Data entries
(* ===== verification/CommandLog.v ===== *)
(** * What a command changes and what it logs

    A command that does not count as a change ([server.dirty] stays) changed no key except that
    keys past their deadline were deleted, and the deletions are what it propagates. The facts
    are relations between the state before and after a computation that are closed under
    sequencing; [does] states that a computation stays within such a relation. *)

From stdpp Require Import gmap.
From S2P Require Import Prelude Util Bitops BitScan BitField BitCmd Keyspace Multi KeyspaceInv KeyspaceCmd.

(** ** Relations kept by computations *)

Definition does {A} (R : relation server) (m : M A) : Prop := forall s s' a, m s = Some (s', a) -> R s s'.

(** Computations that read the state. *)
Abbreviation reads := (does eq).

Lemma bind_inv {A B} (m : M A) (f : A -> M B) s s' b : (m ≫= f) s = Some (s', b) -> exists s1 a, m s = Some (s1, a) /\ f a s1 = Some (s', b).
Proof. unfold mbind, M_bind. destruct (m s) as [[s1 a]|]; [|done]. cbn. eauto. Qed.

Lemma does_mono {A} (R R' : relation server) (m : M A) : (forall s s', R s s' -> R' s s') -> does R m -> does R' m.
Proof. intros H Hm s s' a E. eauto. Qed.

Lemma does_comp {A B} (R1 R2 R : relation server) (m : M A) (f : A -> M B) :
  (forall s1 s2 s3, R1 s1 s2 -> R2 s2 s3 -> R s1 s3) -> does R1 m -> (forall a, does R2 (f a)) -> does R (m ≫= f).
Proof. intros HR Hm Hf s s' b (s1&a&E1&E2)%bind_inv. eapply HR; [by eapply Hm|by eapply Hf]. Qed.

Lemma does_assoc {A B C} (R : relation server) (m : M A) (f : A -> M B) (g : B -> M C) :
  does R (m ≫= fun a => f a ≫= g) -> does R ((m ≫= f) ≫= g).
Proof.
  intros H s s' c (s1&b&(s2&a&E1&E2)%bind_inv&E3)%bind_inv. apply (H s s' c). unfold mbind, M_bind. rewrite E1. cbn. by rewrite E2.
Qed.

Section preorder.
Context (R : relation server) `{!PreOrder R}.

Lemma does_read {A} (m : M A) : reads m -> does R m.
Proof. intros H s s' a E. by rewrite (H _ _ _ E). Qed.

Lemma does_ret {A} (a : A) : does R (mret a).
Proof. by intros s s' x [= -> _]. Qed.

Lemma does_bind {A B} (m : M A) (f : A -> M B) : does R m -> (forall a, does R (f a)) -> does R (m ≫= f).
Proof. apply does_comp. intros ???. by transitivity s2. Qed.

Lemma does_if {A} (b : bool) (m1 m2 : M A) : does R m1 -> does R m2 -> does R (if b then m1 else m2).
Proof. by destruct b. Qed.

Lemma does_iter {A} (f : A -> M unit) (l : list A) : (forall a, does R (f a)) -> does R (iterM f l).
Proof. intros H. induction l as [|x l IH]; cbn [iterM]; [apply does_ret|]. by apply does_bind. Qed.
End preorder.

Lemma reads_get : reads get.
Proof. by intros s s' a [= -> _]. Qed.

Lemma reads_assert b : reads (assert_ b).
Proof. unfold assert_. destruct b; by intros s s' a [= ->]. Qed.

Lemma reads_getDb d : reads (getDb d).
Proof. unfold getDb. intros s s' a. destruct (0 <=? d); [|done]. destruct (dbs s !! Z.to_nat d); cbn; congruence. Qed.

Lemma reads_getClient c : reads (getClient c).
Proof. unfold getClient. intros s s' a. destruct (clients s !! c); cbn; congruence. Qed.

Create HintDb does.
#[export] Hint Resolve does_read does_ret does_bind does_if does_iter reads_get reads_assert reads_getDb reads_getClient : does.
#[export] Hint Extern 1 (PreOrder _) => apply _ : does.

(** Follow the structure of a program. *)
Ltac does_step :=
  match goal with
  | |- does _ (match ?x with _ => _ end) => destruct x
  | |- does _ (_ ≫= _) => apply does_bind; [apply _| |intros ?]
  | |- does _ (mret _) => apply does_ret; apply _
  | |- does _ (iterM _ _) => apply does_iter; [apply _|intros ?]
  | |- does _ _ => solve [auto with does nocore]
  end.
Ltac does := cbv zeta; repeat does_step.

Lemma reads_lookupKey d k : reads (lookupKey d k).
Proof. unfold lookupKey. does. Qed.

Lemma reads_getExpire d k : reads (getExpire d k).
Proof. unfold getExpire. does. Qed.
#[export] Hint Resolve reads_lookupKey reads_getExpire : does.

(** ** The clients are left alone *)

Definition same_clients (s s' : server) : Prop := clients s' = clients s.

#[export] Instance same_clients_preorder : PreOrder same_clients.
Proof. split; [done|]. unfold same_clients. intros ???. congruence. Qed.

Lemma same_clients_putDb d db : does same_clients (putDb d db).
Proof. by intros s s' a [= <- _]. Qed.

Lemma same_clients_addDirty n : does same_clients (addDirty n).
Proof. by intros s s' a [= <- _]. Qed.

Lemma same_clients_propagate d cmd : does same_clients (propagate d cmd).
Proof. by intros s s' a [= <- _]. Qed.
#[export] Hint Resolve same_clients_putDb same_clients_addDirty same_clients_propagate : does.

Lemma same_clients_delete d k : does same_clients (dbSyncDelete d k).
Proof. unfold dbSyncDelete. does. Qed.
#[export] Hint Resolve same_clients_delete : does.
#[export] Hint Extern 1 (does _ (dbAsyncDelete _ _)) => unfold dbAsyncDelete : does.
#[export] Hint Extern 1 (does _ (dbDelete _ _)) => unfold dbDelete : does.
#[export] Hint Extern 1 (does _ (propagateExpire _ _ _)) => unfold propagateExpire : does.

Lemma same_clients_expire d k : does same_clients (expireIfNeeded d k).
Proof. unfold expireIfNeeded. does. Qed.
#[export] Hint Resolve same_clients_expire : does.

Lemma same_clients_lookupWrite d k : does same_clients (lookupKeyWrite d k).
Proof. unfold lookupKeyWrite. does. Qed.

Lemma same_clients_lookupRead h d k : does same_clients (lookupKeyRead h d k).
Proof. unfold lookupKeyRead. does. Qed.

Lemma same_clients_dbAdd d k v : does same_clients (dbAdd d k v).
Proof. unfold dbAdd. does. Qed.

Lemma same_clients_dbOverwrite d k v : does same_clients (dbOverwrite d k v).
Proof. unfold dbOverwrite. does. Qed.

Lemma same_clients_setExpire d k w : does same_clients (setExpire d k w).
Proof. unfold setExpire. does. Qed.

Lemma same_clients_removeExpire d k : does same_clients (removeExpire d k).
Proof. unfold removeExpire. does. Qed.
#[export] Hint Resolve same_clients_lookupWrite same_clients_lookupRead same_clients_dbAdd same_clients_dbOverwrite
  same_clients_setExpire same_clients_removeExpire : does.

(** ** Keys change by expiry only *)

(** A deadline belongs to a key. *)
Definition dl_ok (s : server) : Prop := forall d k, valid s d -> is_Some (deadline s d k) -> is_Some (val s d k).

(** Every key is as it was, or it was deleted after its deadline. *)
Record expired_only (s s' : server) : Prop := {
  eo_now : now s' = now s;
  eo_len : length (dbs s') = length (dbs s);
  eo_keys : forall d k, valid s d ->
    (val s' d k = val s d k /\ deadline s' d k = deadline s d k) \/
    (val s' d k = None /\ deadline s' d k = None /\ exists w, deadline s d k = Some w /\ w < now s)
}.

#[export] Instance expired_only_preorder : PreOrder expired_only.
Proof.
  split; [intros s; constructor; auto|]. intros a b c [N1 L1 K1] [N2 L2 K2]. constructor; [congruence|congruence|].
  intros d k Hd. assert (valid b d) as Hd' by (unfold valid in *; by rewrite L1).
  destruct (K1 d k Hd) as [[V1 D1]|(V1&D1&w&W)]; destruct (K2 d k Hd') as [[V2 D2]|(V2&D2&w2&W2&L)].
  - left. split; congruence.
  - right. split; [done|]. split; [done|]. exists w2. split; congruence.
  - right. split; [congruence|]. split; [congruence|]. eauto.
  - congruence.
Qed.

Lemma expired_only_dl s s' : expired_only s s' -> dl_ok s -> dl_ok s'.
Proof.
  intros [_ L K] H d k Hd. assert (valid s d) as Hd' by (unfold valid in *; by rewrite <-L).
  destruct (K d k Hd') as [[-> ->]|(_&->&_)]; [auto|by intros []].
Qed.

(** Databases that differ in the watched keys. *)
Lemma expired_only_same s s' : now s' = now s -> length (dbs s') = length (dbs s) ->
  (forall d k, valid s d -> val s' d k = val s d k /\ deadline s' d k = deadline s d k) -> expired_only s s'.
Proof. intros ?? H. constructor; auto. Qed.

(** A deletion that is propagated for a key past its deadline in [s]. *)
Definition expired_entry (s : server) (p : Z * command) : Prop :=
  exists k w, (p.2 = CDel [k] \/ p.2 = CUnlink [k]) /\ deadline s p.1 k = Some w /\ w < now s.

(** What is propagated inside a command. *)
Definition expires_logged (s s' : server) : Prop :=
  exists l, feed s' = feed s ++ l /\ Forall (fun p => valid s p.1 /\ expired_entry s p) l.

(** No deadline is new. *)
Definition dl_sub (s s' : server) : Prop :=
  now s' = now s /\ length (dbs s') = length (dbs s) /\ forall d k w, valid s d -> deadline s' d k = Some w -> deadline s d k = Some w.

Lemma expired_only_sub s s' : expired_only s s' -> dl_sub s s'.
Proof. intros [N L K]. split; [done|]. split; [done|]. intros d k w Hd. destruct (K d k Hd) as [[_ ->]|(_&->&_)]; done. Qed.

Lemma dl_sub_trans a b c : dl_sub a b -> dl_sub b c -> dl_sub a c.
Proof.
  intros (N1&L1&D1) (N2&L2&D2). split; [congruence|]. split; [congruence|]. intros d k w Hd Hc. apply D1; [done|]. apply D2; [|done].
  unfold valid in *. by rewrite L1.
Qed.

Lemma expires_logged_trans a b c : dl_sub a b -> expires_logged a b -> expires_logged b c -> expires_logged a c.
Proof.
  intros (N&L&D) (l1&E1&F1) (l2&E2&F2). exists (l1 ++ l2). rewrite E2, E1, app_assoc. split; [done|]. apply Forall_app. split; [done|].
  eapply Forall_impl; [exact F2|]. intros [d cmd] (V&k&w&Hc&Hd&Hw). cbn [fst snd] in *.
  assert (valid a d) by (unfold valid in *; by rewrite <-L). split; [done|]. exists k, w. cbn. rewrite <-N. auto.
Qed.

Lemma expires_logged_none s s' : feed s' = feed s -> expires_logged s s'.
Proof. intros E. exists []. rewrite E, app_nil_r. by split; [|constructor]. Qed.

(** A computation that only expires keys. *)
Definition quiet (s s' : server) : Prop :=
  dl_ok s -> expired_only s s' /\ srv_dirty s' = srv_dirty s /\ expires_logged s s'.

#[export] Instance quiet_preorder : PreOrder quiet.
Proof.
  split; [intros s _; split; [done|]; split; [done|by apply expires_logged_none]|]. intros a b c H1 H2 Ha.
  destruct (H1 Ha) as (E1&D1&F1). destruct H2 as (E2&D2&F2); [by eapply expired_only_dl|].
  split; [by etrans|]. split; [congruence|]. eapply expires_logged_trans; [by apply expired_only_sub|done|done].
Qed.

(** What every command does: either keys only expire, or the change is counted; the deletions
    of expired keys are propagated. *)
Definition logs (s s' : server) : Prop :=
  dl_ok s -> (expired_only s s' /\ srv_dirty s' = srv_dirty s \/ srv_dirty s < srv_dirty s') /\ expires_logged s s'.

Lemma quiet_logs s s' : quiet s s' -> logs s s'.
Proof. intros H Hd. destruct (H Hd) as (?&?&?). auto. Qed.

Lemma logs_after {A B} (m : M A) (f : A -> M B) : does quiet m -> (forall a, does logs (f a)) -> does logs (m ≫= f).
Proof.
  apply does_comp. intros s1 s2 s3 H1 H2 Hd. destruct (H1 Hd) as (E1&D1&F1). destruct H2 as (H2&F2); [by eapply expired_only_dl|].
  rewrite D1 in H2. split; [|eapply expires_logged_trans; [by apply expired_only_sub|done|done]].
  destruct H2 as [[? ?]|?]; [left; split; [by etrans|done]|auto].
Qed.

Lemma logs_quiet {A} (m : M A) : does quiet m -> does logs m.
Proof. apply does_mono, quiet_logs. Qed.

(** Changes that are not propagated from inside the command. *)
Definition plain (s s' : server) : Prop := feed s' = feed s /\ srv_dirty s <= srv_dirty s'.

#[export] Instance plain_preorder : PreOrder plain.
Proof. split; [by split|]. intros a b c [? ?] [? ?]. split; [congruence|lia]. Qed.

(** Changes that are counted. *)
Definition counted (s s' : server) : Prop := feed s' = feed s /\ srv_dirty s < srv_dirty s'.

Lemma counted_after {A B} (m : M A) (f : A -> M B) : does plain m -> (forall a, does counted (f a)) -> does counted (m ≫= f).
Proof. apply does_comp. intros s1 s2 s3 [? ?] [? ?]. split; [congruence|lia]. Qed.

## Task statement
Would you print, exactly as written, every line above from the one holding "m1 else m2)." through the one holding "Ltac does := cbv zeta; repeat does_step.", with both included and no other lines?

## Response to the task
Lemma does_if {A} (b : bool) (m1 m2 : M A) : does R m1 -> does R m2 -> does R (if b then m1 else m2).
Proof. by destruct b. Qed.

Lemma does_iter {A} (f : A -> M unit) (l : list A) : (forall a, does R (f a)) -> does R (iterM f l).
Proof. intros H. induction l as [|x l IH]; cbn [iterM]; [apply does_ret|]. by apply does_bind. Qed.
End preorder.

Lemma reads_get : reads get.
Proof. by intros s s' a [= -> _]. Qed.

Lemma reads_assert b : reads (assert_ b).
Proof. unfold assert_. destruct b; by intros s s' a [= ->]. Qed.

Lemma reads_getDb d : reads (getDb d).
Proof. unfold getDb. intros s s' a. destruct (0 <=? d); [|done]. destruct (dbs s !! Z.to_nat d); cbn; congruence. Qed.

Lemma reads_getClient c : reads (getClient c).
Proof. unfold getClient. intros s s' a. destruct (clients s !! c); cbn; congruence. Qed.

Create HintDb does.
#[export] Hint Resolve does_read does_ret does_bind does_if does_iter reads_get reads_assert reads_getDb reads_getClient : does.
#[export] Hint Extern 1 (PreOrder _) => apply _ : does.

(** Follow the structure of a program. *)
Ltac does_step :=
  match goal with
  | |- does _ (match ?x with _ => _ end) => destruct x
  | |- does _ (_ ≫= _) => apply does_bind; [apply _| |intros ?]
  | |- does _ (mret _) => apply does_ret; apply _
  | |- does _ (iterM _ _) => apply does_iter; [apply _|intros ?]
  | |- does _ _ => solve [auto with does nocore]
  end.
Ltac does := cbv zeta; repeat does_step.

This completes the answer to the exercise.